BEGIN DATA FOR THIS TASK

(** The body of the [with] block of [retrieve_articles]. *)
Definition load_articles (renv : ReadEnv) (request : QueryRequest.t)
    (article_ids : list string) (session : Database.Session)
  : Database.Session * result (list ProcessedArticle.t) :=
  let rows := Database.committed session in
  let articles :=
    take (QueryRequest.max_results request)
         (List.filter (selected renv request article_ids) rows) in
  (session, Ok (omap (processed_of rows) articles)).

(** The block after the [with]: the expansion is computed and logged. *)
Definition sector_expansion (request : QueryRequest.t)
    (query_understanding : Json) : result unit :=
  if QueryRequest.include_sector_news request then
    requires <-! py_get query_understanding "requires_sector_expansion" ;;
    if truthy requires then
      entity_name <-! py_get query_understanding "entity_name" ;;
      entity_type <-! py_get query_understanding "entity_type" ;;
      if truthy entity_name &&
         match entity_type with
         | JString ty => String.eqb ty "company"
         | _ => false
         end
      then _ <-! expand_entity_context entity_name entity_type ;; Ok tt
      else Ok tt
    else Ok tt
  else Ok tt.

Definition retrieve_articles (env : Env) (renv : ReadEnv) (w : World)
    (request : QueryRequest.t) : result (list ProcessedArticle.t) :=
  let query_understanding := understand_query renv (QueryRequest.query request) in
  article_ids <-! get_article_ids_from_vector renv (vector_store w)
                    (QueryRequest.query request)
                    (QueryRequest.max_results request) ;;
  match article_ids with
  | [] => Ok []
  | _ :: _ =>
      processed_articles <-!
        (Database.get_db_session env (database w)
           (load_articles renv request article_ids)).2 ;;
      _ <-! sector_expansion request query_understanding ;;
      Ok processed_articles
  end.

Definition process_query (env : Env) (renv : ReadEnv) (w : World)
    (request : QueryRequest.t) : QueryResponse.t :=
  match retrieve_articles env renv w request with
  | Ok articles =>
      QueryResponse.mk (QueryRequest.query request) articles (length articles)
        (elapsed_seconds renv) []
  | Raise _ => QueryResponse.mk (QueryRequest.query request) [] 0 0 []
  end.

End QueryAgent.

(** ** The HTTP interface (src/api.py) *)

Inductive http (A : Type) : Type :=
| Response (a : A)
| HTTPException (status_code : nat) (detail : string).
Arguments Response {A} a.
Arguments HTTPException {A} status_code detail.

Module Api.

Definition response_of (article : NewsArticle.t) (result : AgentState.t)
  : ProcessedArticle.t :=
  ProcessedArticle.mk (NewsArticle.article_id article) (NewsArticle.title article)
    (NewsArticle.content article) (NewsArticle.source article)
    (NewsArticle.published_at article) (NewsArticle.url article)
    (AgentState.is_duplicate result) (AgentState.duplicate_of result)
    (AgentState.entities result) (AgentState.stock_impacts result)
    (AgentState.processing_metadata result).

(** [if result.error]: [None] and the empty string are false. *)
Definition error_set (result : AgentState.t) : option string :=
  match AgentState.error result with
  | Some msg => if String.eqb msg "" then None else Some msg
  | None => None
  end.

(** [ingest_article]: the [HTTPException] raised on a recorded error is
    caught by the handler of the function and raised again around its own
    rendering. *)
Definition ingest_article (env : Env) (renv : ReadEnv) (w : World)
    (article : NewsArticle.t) : http ProcessedArticle.t * World :=
  let '(result, w') := NewsProcessingWorkflow.process_article env w article in
  match error_set result with
  | Some msg => (HTTPException 500 (http_exception_str renv 500 msg), w')
  | None => (Response (response_of article result), w')
  end.

Definition ingest_batch (env : Env) (w : World) (articles : list NewsArticle.t)
  : http (list ProcessedArticle.t) * World :=
  let '(results, w') :=
    foldl (fun acc article =>
             let '(result, w') :=
               NewsProcessingWorkflow.process_article env acc.2 article in
             (acc.1 ++ [response_of article result], w'))
          ([], w) articles in
  (Response results, w').

Record Statistics := mkStatistics {
  total_articles : nat;
  unique_articles : nat;
  duplicate_articles : nat;
  total_entities : nat;
  total_stock_impacts : nat;
  (** [(duplicate_articles / max(total_articles, 1)) * 100], before it is
      formatted. *)
  deduplication_rate : Q
}.

Definition is_article (duplicate : option bool) (r : Row) : bool :=
  match r with
  | NewsArticleDB _ _ _ _ _ _ is_duplicate _ =>
      match duplicate with
      | Some b => Bool.eqb is_duplicate b
      | None => true
      end
  | _ => false
  end.

Definition is_entity (r : Row) : bool :=
  match r with ExtractedEntityDB _ _ _ _ => true | _ => false end.

Definition is_impact (r : Row) : bool :=
  match r with StockImpactDB _ _ _ _ _ => true | _ => false end.

Definition count_rows (p : Row -> bool) (rows : list Row) : nat :=
  length (List.filter p rows).

(** The body of the [with] block of [get_statistics]. *)
Definition count_all (session : Database.Session)
  : Database.Session * result (nat * nat * nat * nat * nat) :=
  let rows := Database.committed session in
  (session,
   Ok (count_rows (is_article None) rows,
       count_rows (is_article (Some false)) rows,
       count_rows (is_article (Some true)) rows,
       count_rows is_entity rows,
       count_rows is_impact rows)).

Definition get_statistics (env : Env) (w : World) : http Statistics :=
  match (Database.get_db_session env (database w) count_all).2 with
  | Ok (total, unique, duplicate, entities, impacts) =>
      Response (mkStatistics total unique duplicate entities impacts
                  ((Z.of_nat duplicate # Pos.of_nat (Nat.max total 1)) * 100))
  | Raise msg => HTTPException 500 msg
  end.

End Api.

(** * Vocabulary of the properties *)

(** ** The entity merge *)

(** The key of the entity at a location. *)
Definition key_at (h : gmap nat Entity.t) (l : nat) : option (string * string) :=
  EntityExtractionAgent.key <$> h !! l.

Definition keys_at (h : gmap nat Entity.t) (locs : list nat)
  : list (string * string) :=
  omap (key_at h) locs.

(** The locations of a list that are the first of the list to carry their
    key, in the order of the list; [earlier] holds the keys met so far. *)
Fixpoint first_seen (h : gmap nat Entity.t) (earlier : list (string * string))
    (locs : list nat) : list nat :=
  match locs with
  | [] => []
  | l :: rest =>
      match key_at h l with
      | Some k =>
          if decide (k ∈ earlier) then first_seen h earlier rest
          else l :: first_seen h (k :: earlier) rest
      | None => first_seen h earlier rest
      end
  end.

(** [c] is the greatest confidence that the entities of [locs] with key
    [k] have in the heap [h]. *)
Definition max_confidence (h : gmap nat Entity.t) (locs : list nat)
    (k : string * string) (c : Q) : Prop :=
  (∃ l e, l ∈ locs ∧ h !! l = Some e ∧ EntityExtractionAgent.key e = k ∧
          Entity.confidence e = c) ∧
  (∀ l e, l ∈ locs -> h !! l = Some e -> EntityExtractionAgent.key e = k ->
          (Entity.confidence e <= c)%Q).

(** What the loop of [merge_entities] maintains, [h] being the heap at the
    call and [pre] the locations visited. *)
Record merge_inv (h : gmap nat Entity.t) (pre : list nat)
    (st : EntityExtractionAgent.MergeState) : Prop := {
  inv_unallocated : ∀ l, h !! l = None ->
    EntityExtractionAgent.heap st !! l = None;
  inv_confidence_only : ∀ l e, h !! l = Some e ->
    ∃ c, EntityExtractionAgent.heap st !! l = Some (Entity.with_confidence c e) ∧
         (l ∉ EntityExtractionAgent.merged st -> c = Entity.confidence e);
  inv_merged : EntityExtractionAgent.merged st = first_seen h [] pre;
  inv_seen : ∀ k l, EntityExtractionAgent.seen st !! k = Some l <->
    l ∈ EntityExtractionAgent.merged st ∧ key_at h l = Some k;
  inv_max : ∀ l e c, l ∈ EntityExtractionAgent.merged st -> h !! l = Some e ->
    EntityExtractionAgent.heap st !! l = Some (Entity.with_confidence c e) ->
    max_confidence h pre (EntityExtractionAgent.key e) c;
  inv_visited : ∀ l k, l ∈ pre -> key_at h l = Some k ->
    is_Some (EntityExtractionAgent.seen st !! k)
}.

(** ** The impact merge *)

(** [r] is the entry of [impacts] the merge keeps for its symbol: every
    earlier entry of that symbol has a strictly lower confidence, no
    later one has a higher confidence. *)
Definition winner (impacts : list StockImpact.t) (r : StockImpact.t) : Prop :=
  ∃ before after,
    impacts = before ++ r :: after ∧
    (∀ e, e ∈ before -> StockImpact.symbol e = StockImpact.symbol r ->
          (StockImpact.confidence e < StockImpact.confidence r)%Q) ∧
    (∀ e, e ∈ after -> StockImpact.symbol e = StockImpact.symbol r ->
          (StockImpact.confidence e <= StockImpact.confidence r)%Q).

END DATA FOR THIS TASK

WHAT THE EXERCISE ASKS:
Please restate the records word for word. Go from the first line to the line with "(session, Ok (omap" and include both.

EXERCISE ANSWER:
(** The body of the [with] block of [retrieve_articles]. *)
Definition load_articles (renv : ReadEnv) (request : QueryRequest.t)
    (article_ids : list string) (session : Database.Session)
  : Database.Session * result (list ProcessedArticle.t) :=
  let rows := Database.committed session in
  let articles :=
    take (QueryRequest.max_results request)
         (List.filter (selected renv request article_ids) rows) in
  (session, Ok (omap (processed_of rows) articles)).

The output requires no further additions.